## [What you should do]
Search the records below for the word "GraphQLScalarType". Pull out each line that has it.

--- START ---

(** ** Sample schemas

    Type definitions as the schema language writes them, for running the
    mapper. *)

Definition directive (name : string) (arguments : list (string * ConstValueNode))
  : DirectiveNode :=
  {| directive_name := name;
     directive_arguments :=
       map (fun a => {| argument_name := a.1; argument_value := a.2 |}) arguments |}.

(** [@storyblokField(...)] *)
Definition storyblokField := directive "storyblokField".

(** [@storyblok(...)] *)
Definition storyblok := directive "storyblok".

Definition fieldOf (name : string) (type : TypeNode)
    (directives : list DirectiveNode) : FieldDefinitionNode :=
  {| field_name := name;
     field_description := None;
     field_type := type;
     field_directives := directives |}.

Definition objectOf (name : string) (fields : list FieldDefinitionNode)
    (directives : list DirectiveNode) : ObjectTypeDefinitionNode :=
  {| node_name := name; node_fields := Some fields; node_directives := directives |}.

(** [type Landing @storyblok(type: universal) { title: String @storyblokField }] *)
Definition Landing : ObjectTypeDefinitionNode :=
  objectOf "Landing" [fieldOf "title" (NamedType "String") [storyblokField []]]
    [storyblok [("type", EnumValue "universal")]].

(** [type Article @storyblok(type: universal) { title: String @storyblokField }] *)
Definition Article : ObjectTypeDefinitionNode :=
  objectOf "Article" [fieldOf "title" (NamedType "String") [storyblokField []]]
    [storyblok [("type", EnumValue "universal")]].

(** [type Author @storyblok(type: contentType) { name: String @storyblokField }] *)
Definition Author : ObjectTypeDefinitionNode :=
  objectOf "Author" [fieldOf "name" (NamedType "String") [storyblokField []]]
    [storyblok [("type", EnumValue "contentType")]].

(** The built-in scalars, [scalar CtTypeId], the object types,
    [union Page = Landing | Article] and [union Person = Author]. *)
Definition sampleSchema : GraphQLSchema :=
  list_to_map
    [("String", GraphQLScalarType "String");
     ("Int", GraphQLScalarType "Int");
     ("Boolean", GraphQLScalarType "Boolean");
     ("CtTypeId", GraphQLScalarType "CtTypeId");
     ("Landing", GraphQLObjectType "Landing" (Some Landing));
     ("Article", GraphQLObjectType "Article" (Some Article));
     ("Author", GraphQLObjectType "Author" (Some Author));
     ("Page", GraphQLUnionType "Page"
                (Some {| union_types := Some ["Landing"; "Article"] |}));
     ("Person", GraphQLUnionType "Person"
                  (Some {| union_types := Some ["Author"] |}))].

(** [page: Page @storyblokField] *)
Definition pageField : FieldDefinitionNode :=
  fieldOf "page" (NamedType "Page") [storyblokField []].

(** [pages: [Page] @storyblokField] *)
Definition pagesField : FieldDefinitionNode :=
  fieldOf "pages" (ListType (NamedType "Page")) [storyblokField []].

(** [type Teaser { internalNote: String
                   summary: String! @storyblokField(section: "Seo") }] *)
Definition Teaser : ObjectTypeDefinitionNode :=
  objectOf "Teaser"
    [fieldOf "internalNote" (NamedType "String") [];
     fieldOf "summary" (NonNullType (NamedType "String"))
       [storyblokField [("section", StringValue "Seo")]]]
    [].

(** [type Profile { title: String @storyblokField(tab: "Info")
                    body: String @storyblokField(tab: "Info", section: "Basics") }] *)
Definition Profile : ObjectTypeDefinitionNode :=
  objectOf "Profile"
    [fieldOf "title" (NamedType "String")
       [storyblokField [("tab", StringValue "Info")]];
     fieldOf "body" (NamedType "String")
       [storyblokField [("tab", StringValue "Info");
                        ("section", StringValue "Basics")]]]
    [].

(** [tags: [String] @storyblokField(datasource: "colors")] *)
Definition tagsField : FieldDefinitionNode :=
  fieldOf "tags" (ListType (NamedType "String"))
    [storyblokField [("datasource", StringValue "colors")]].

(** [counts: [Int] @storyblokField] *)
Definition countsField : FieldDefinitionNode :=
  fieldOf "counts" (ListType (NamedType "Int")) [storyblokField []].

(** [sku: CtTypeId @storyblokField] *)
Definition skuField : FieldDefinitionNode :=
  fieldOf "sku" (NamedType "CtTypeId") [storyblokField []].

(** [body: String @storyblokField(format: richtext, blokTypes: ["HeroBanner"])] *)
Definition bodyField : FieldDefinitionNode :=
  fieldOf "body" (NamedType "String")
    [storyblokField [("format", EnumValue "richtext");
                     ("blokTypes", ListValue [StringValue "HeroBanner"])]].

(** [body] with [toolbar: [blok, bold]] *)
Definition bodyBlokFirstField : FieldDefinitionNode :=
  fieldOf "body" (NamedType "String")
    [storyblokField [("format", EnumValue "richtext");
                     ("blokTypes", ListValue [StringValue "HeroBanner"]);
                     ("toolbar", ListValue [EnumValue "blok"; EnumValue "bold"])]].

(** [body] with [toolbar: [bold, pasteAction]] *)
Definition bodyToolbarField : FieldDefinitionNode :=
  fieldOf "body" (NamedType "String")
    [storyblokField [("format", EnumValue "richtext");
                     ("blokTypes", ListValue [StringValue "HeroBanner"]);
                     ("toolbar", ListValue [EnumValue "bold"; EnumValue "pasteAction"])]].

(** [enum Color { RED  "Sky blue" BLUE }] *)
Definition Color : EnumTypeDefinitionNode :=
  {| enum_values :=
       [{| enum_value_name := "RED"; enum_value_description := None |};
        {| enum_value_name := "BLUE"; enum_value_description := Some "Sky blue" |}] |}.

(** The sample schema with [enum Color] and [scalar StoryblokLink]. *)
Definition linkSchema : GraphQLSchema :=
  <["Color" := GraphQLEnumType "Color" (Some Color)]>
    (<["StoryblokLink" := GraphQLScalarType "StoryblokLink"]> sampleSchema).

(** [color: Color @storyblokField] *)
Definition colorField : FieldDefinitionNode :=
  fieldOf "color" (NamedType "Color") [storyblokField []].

--- END ---

## [The completed task]
    [("String", GraphQLScalarType "String");
     ("Int", GraphQLScalarType "Int");
     ("Boolean", GraphQLScalarType "Boolean");
     ("CtTypeId", GraphQLScalarType "CtTypeId");
    (<["StoryblokLink" := GraphQLScalarType "StoryblokLink"]> sampleSchema).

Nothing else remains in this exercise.